What good photos can influence
Photos can affect how long users engage with your listing and whether they decide to call, visit or click through to your website. For hospitality, retail, health and service businesses in particular, visuals often play a major role in decision-making.
If customers upload their own photos, keep an eye on them as part of your broader profile management. User-generated content can be helpful, but your own imagery should still set the standard for how the business is presented.
7. Review insights and keep improving
Google Business Profile insights can help you understand how people are finding and interacting with your listing. While the reporting options may change over time, the available data can still provide useful direction.
You may be able to see information such as:
- How customers found your profile
- Which searches triggered impressions
- How many people called, clicked or requested directions
- How your photos perform compared with similar businesses
This information can help you identify what is working and where attention is needed. For example, if people are viewing your listing but not clicking through, you may need stronger photos, clearer service information or more compelling reviews. If calls are increasing after a series of updates, that can suggest your optimisation work is moving in the right direction.
The important thing is not to treat your listing as a one-off setup. Local search performance can shift as competitors update their profiles, customers leave new reviews, and your own business details change. Ongoing review and refinement will usually produce better results than a set-and-forget approach.
Create a simple maintenance routine
A practical way to manage your profile is to review it regularly. For example, each month you could:
- Check that your core business details are still correct
- Respond to any new reviews
- Add fresh photos if needed
- Publish a relevant post
- Review available performance data
This does not need to be time-consuming. A short monthly check-in can be enough to keep the listing accurate, active and competitive.
Final thoughts
Your Google Business Profile is often one of the first things a potential customer sees when searching locally. That makes it more than just a directory listing. It is a digital storefront, a trust signal and a practical conversion tool all at once.

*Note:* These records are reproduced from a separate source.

(** * node-restify: the server core (lib/server.js)

    A shallow embedding of the request-routing and dispatch engine:
    handler-chain construction, route registration and removal, the
    pre-chain, route resolution with its three fallback outcomes, the
    default responders and the acceptable-types getter.

    JavaScript arrays are lists, objects used as records are records,
    exceptions are the left summand of [result], and the calls the server
    makes on objects whose classes live in other files (Response, Route,
    user callbacks) are kept as logs or taken from a type class. *)

From stdpp Require Import base list strings gmap.
From Stdlib Require Import ZArith Ascii.

Local Open Scope Z_scope.
Local Open Scope string_scope.
Local Open Scope list_scope.

#[local] Set Warnings "-register-all".

(** ** JavaScript values *)

Module Js.

(** Primitive values: the ones [typeof], [!] and [===] are applied to
    in server.js. *)
Inductive prim : Type :=
| PUndefined
| PBool (b : bool)
| PNum (n : Z)
| PStr (s : string).

(** What can be handed to [use], [pre] and the verb methods: anything.
    Functions are known by an identifier, arrays by their elements. *)
Inductive value : Type :=
| VPrim (p : prim)
| VFun (f : nat)
| VObj (o : nat)
| VArr (items : list value).

Definition typeof (v : value) : string :=
  match v with
  | VPrim PUndefined => "undefined"
  | VPrim (PBool _) => "boolean"
  | VPrim (PNum _) => "number"
  | VPrim (PStr _) => "string"
  | VFun _ => "function"
  | VObj _ => "object"
  | VArr _ => "object"
  end.

Definition isArray (v : value) : bool :=
  match v with VArr _ => true | _ => false end.

(** ToBoolean on primitives. *)
Definition truthy (p : prim) : bool :=
  match p with
  | PUndefined => false
  | PBool b => b
  | PNum n => negb (Z.eqb n 0)
  | PStr s => negb (String.eqb s "")
  end.

(** The prefix operator [!]. *)
Definition not (p : prim) : prim := PBool (negb (truthy p)).

(** Strict equality [===] on primitives: different types are never
    equal. *)
Definition strict_eq (a b : prim) : bool :=
  match a, b with
  | PUndefined, PUndefined => true
  | PBool x, PBool y => Bool.eqb x y
  | PNum x, PNum y => Z.eqb x y
  | PStr x, PStr y => String.eqb x y
  | _, _ => false
  end.

(** [a.indexOf(x)] on an array of strings: the first index, or -1. *)
Fixpoint indexOf (a : list string) (x : string) : Z :=
  match a with
  | [] => -1
  | y :: a' =>
      if String.eqb y x then 0
      else let i := indexOf a' x in if Z.eqb i (-1) then -1 else i + 1
  end.

(** [a.join(sep)] on an array of strings. *)
Fixpoint join (sep : string) (a : list string) : string :=
  match a with
  | [] => ""
  | [x] => x
  | x :: a' => x +:+ sep +:+ join sep a'
  end.

(** [a || b] on optional strings: the empty string and
    [undefined] are falsy. *)
Definition or_str (a b : option string) : option string :=
  match a with
  | Some s => if String.eqb s "" then b else a
  | None => b
  end.

(** What a thrown exception carries. *)
Inductive exn : Type :=
| TypeError (msg : string)
| Error (msg : string).

Definition result (A : Type) : Type := exn + A.

End Js.

Import Js.

(** ** Handler chains: [argsToChain] *)

(** The guard of line 42, [!typeof(h) === 'function'], as JavaScript
    parses it: [(!typeof(h)) === 'function']. *)
Definition handler_guard (h : value) : bool :=
  strict_eq (Js.not (PStr (typeof h))) (PStr "function").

By claiming and verifying your listing, keeping your information complete, using relevant keywords naturally, posting updates, managing reviews, adding strong photos and reviewing insights, you give your business a better chance of appearing prominently and converting interest into action.
Most importantly, focus on being genuinely useful. The best optimisation is not about gaming the platform. It is about making your business easier to find, easier to trust and easier to choose.
When handled properly, your Google Business Profile can support stronger local visibility, better engagement and more qualified enquiries from nearby customers who are already looking for what you offer.